Dataset entries:
☆ ☆ ☆ ☆ ☆
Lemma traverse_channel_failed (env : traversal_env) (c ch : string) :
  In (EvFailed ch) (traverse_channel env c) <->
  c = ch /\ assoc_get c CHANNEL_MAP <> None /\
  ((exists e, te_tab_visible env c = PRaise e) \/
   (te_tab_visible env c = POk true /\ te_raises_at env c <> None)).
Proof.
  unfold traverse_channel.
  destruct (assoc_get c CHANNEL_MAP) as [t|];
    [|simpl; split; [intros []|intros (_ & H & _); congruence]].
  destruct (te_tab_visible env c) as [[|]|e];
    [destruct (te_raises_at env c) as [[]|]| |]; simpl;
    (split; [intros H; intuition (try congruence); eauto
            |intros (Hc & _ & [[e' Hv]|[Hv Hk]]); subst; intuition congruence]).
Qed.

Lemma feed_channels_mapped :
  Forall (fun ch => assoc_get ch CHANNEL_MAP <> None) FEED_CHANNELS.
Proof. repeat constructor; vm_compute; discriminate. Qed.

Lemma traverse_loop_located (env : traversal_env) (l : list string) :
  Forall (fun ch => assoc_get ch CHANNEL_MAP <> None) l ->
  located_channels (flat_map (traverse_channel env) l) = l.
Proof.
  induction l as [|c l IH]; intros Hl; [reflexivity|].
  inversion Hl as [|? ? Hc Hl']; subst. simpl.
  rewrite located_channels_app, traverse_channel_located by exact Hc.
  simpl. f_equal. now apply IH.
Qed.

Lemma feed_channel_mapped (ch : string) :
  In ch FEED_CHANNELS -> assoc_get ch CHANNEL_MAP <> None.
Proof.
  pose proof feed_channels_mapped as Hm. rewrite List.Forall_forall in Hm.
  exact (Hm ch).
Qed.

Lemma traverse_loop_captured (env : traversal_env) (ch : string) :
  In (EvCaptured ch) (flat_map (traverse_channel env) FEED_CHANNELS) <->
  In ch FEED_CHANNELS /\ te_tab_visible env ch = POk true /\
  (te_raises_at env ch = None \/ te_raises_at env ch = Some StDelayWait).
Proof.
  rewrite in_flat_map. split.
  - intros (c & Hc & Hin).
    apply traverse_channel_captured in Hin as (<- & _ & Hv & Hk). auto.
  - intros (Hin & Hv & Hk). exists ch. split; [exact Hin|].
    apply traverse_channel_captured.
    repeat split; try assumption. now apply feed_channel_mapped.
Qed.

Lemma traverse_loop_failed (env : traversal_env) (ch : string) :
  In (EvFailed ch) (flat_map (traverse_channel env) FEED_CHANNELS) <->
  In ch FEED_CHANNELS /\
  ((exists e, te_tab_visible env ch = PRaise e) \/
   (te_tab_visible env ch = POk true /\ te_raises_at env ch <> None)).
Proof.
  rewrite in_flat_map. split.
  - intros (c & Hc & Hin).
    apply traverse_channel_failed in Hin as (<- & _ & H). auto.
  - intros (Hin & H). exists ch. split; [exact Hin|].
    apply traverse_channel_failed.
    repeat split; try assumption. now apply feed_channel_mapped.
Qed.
☆ ☆ ☆ ☆ ☆
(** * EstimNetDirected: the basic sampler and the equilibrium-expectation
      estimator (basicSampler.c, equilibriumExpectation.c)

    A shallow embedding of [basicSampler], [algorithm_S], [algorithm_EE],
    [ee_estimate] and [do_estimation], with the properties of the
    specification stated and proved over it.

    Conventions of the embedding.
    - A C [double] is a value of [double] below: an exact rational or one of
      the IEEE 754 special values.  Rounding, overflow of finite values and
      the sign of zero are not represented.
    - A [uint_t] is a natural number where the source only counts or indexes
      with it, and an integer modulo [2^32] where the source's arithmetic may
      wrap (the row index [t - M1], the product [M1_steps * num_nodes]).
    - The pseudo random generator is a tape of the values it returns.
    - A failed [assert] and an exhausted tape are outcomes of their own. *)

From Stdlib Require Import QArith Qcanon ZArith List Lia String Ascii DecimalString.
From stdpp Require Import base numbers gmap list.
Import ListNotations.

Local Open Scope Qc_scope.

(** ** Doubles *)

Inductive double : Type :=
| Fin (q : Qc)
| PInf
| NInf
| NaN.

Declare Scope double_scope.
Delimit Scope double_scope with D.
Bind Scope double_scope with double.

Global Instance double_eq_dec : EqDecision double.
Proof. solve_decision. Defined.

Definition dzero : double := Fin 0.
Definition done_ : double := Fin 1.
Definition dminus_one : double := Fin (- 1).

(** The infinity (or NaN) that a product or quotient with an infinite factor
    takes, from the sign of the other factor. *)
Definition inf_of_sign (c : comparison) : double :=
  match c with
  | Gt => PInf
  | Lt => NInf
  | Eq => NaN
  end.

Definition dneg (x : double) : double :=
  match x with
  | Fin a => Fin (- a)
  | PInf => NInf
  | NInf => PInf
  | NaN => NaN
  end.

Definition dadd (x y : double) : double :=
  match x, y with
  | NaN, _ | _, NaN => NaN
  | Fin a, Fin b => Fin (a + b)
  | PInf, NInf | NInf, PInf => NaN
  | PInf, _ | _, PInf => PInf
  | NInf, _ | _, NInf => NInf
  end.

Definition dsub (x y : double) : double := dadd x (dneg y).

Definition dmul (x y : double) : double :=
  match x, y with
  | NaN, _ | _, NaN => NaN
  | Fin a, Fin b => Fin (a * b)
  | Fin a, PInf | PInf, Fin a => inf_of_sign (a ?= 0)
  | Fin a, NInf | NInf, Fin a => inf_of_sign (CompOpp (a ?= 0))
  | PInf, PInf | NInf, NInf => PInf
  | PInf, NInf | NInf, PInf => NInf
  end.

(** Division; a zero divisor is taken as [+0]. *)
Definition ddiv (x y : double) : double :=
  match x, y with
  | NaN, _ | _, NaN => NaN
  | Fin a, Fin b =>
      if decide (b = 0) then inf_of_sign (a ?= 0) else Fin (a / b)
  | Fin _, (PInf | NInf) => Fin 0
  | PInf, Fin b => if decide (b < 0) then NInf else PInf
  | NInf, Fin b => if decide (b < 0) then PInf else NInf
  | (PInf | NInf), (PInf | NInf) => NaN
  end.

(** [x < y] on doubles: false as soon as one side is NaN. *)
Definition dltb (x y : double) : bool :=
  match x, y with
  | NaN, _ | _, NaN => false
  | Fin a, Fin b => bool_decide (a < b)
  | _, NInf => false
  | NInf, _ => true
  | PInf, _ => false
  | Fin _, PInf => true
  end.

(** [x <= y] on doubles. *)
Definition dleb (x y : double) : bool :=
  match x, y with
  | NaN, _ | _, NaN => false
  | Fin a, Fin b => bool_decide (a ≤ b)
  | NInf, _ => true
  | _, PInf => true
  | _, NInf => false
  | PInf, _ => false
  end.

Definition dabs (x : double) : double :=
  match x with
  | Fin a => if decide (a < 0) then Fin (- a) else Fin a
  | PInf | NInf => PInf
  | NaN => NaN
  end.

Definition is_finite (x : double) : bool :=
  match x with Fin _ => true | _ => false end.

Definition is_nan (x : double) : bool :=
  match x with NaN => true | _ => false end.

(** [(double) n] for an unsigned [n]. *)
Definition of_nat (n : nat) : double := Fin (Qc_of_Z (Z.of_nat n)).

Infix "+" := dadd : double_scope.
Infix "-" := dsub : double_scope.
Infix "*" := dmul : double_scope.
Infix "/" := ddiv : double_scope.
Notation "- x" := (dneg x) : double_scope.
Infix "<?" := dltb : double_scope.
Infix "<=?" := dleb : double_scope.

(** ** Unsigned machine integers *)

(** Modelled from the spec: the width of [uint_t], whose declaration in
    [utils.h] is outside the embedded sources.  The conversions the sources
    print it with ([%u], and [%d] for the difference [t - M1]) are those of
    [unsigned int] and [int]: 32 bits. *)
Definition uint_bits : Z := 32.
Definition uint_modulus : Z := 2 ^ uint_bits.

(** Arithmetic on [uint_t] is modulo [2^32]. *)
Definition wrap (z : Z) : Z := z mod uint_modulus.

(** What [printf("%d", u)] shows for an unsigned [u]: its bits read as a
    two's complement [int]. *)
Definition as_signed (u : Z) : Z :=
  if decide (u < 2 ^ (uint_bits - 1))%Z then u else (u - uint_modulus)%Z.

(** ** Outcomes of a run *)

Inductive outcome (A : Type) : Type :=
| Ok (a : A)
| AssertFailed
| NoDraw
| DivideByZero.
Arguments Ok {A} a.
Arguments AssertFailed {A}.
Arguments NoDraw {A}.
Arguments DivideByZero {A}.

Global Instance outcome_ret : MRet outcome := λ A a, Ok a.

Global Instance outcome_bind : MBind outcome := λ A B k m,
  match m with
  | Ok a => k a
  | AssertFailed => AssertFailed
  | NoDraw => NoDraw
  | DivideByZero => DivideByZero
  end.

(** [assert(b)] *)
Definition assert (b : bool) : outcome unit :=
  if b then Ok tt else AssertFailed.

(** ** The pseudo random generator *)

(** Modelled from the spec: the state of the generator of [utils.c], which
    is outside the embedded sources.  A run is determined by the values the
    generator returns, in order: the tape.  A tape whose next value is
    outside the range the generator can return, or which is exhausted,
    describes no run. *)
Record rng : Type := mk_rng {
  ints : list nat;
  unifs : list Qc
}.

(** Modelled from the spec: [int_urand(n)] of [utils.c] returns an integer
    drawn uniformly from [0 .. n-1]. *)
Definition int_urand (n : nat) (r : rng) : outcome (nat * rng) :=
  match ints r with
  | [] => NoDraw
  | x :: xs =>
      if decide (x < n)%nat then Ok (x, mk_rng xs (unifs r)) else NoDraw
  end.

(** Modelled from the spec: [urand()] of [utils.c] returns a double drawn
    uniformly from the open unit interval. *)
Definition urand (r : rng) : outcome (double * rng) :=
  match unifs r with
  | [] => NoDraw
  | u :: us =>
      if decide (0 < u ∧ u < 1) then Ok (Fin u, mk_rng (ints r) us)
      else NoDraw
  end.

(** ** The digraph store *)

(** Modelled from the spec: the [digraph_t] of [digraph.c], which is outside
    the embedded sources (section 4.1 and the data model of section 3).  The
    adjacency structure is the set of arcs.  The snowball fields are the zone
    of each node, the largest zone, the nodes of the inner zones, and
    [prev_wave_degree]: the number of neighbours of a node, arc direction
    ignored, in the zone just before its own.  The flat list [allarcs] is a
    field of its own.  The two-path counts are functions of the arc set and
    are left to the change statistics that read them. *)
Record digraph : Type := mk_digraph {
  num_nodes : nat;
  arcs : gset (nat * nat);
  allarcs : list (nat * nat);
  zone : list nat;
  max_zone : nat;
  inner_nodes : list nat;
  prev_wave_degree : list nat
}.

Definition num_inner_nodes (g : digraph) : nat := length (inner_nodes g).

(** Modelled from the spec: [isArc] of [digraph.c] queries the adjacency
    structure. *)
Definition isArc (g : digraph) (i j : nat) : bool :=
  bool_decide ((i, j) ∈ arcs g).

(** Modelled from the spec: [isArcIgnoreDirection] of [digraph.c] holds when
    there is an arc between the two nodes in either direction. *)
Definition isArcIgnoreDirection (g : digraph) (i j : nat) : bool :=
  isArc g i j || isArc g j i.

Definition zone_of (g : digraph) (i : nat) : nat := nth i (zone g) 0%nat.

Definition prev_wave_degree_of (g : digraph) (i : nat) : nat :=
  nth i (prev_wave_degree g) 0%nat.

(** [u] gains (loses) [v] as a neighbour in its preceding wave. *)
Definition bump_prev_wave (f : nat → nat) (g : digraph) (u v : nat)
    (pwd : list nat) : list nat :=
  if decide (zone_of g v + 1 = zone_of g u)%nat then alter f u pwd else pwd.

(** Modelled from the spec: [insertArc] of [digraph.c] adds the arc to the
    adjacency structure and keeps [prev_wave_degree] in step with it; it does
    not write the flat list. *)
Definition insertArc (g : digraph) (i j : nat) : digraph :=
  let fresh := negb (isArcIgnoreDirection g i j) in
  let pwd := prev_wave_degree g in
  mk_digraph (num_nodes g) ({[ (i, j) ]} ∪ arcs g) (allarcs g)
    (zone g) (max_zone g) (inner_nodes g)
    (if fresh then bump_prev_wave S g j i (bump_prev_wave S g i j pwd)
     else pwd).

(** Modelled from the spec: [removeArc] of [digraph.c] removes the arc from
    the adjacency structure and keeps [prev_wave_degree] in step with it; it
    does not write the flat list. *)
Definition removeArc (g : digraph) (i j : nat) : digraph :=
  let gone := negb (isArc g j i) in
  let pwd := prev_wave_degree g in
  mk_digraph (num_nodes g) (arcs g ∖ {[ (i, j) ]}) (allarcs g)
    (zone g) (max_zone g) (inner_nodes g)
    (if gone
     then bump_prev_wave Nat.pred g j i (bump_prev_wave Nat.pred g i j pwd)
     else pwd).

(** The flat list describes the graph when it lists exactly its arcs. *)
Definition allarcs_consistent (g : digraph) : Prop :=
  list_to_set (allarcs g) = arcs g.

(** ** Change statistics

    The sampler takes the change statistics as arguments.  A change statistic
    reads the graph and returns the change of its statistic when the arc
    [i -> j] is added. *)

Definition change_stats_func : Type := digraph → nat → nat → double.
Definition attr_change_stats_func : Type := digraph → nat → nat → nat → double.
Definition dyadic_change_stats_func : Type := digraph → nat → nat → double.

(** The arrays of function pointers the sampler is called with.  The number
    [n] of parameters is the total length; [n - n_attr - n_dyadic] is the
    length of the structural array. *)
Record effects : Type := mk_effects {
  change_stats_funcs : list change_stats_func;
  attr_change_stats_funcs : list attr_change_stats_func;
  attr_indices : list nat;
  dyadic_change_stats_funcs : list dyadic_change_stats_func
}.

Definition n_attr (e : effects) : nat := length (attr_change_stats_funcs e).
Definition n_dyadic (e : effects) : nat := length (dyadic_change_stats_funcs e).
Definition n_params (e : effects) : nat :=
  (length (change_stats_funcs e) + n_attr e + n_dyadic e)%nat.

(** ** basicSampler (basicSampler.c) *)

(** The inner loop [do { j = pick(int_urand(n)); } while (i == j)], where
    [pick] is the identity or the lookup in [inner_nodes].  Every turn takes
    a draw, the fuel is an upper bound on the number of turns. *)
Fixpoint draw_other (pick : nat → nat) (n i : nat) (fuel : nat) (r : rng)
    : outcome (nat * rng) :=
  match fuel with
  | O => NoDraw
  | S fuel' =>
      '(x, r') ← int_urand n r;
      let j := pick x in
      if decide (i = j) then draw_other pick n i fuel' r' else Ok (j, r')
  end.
☆ ☆ ☆ ☆ ☆
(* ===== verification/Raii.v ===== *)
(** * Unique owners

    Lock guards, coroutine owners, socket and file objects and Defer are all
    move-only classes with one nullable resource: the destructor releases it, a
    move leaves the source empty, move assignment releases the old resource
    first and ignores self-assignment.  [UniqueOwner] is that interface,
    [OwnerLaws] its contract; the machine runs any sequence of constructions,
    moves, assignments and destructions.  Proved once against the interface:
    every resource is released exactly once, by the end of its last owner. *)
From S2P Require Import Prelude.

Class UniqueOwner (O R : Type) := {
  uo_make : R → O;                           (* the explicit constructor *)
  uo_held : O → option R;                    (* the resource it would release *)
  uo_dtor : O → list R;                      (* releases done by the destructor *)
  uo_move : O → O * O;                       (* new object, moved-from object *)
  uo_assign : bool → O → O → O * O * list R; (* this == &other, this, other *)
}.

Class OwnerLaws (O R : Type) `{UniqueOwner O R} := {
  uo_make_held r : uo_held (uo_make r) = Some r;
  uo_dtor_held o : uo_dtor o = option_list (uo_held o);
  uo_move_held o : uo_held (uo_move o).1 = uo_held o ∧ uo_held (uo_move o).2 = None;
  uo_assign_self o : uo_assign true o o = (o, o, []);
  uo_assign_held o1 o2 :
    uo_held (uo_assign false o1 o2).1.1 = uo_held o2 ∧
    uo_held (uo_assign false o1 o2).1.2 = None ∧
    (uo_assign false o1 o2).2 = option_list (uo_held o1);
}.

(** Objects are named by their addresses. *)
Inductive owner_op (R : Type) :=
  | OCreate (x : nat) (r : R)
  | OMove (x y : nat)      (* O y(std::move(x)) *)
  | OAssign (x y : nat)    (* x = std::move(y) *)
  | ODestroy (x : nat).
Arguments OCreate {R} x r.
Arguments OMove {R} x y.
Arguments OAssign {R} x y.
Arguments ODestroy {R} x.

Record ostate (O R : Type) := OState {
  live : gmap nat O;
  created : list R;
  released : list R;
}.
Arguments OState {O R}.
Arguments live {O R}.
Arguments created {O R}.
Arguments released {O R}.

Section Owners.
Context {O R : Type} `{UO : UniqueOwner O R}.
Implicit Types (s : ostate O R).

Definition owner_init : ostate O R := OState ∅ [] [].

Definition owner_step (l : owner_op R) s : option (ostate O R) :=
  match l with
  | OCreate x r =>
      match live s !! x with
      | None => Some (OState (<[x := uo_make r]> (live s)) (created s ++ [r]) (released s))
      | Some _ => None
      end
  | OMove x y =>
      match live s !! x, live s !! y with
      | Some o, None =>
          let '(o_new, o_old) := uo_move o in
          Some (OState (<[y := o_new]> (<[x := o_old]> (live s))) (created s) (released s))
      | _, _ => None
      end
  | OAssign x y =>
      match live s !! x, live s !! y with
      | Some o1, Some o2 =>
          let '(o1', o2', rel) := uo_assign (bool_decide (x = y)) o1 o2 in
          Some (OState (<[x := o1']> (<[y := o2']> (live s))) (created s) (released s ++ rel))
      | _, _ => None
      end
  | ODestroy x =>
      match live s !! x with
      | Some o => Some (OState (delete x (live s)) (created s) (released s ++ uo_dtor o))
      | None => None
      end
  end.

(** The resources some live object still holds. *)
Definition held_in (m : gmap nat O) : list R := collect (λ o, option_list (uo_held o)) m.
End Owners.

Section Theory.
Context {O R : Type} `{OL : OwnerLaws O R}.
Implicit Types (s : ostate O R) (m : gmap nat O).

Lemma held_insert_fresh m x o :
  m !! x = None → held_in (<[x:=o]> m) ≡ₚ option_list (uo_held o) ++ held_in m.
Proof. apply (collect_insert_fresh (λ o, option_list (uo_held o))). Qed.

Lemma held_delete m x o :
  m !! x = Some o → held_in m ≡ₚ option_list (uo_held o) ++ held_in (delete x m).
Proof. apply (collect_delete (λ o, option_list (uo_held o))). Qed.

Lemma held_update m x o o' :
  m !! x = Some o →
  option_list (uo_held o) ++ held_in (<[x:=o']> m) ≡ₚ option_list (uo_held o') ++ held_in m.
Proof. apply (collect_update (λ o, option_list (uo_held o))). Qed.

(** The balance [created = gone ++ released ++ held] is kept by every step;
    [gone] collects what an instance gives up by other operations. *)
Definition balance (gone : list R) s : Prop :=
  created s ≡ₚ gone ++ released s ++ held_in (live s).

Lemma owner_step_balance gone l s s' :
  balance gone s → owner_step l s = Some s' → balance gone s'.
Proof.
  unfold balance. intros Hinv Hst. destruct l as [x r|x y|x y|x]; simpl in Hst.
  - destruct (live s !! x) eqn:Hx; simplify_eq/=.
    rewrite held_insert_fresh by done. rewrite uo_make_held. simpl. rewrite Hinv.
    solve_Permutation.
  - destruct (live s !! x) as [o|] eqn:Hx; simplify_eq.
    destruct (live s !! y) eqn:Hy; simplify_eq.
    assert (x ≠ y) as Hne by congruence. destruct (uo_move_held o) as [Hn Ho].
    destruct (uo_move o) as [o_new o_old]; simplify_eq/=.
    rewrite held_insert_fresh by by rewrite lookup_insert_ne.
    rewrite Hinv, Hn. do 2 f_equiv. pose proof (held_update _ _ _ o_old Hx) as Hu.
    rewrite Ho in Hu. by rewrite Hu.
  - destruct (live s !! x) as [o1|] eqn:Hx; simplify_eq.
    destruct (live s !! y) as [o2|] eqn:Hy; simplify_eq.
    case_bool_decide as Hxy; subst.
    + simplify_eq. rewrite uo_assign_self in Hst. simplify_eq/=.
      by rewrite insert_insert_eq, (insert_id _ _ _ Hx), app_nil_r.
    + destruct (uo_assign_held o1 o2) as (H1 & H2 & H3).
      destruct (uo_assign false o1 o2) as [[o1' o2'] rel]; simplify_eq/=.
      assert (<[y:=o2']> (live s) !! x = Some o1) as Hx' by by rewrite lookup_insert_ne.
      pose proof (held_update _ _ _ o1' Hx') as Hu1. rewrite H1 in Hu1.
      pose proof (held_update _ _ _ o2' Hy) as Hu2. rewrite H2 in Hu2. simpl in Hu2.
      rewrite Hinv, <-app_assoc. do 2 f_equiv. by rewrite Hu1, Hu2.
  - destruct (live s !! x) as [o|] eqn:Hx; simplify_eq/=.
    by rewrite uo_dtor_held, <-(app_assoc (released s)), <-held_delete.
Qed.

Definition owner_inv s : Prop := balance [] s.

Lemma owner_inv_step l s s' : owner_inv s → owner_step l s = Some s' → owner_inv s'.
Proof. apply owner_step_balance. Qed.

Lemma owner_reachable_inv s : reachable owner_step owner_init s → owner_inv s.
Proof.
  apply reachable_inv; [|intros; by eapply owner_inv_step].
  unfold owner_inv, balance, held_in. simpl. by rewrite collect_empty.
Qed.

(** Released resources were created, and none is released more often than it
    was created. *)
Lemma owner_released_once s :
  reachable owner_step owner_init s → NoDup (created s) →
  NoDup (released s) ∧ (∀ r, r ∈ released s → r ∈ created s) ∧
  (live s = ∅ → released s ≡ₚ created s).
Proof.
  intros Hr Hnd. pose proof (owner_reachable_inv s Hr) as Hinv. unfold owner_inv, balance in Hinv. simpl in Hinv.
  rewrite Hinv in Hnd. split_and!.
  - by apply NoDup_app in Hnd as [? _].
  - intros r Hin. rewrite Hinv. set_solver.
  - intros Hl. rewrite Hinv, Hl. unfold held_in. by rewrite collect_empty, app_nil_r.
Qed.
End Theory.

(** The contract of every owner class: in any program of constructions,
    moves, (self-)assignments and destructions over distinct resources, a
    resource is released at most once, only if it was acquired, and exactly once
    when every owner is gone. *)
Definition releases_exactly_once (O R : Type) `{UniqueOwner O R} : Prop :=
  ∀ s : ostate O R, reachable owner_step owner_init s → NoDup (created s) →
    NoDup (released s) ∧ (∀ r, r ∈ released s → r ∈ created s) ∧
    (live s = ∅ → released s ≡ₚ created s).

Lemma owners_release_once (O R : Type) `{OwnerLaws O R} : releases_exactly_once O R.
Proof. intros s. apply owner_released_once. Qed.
☆ ☆ ☆ ☆ ☆
Task brief: Above are records; repeat only the lines starting at the line with "if decide (zone_of" and ending at the line with "does not write the flat list. *)", exactly as they appear, both included.

Task result:
  if decide (zone_of g v + 1 = zone_of g u)%nat then alter f u pwd else pwd.

(** Modelled from the spec: [insertArc] of [digraph.c] adds the arc to the
    adjacency structure and keeps [prev_wave_degree] in step with it; it does
    not write the flat list. *)
Definition insertArc (g : digraph) (i j : nat) : digraph :=
  let fresh := negb (isArcIgnoreDirection g i j) in
  let pwd := prev_wave_degree g in
  mk_digraph (num_nodes g) ({[ (i, j) ]} ∪ arcs g) (allarcs g)
    (zone g) (max_zone g) (inner_nodes g)
    (if fresh then bump_prev_wave S g j i (bump_prev_wave S g i j pwd)
     else pwd).

(** Modelled from the spec: [removeArc] of [digraph.c] removes the arc from
    the adjacency structure and keeps [prev_wave_degree] in step with it; it
    does not write the flat list. *)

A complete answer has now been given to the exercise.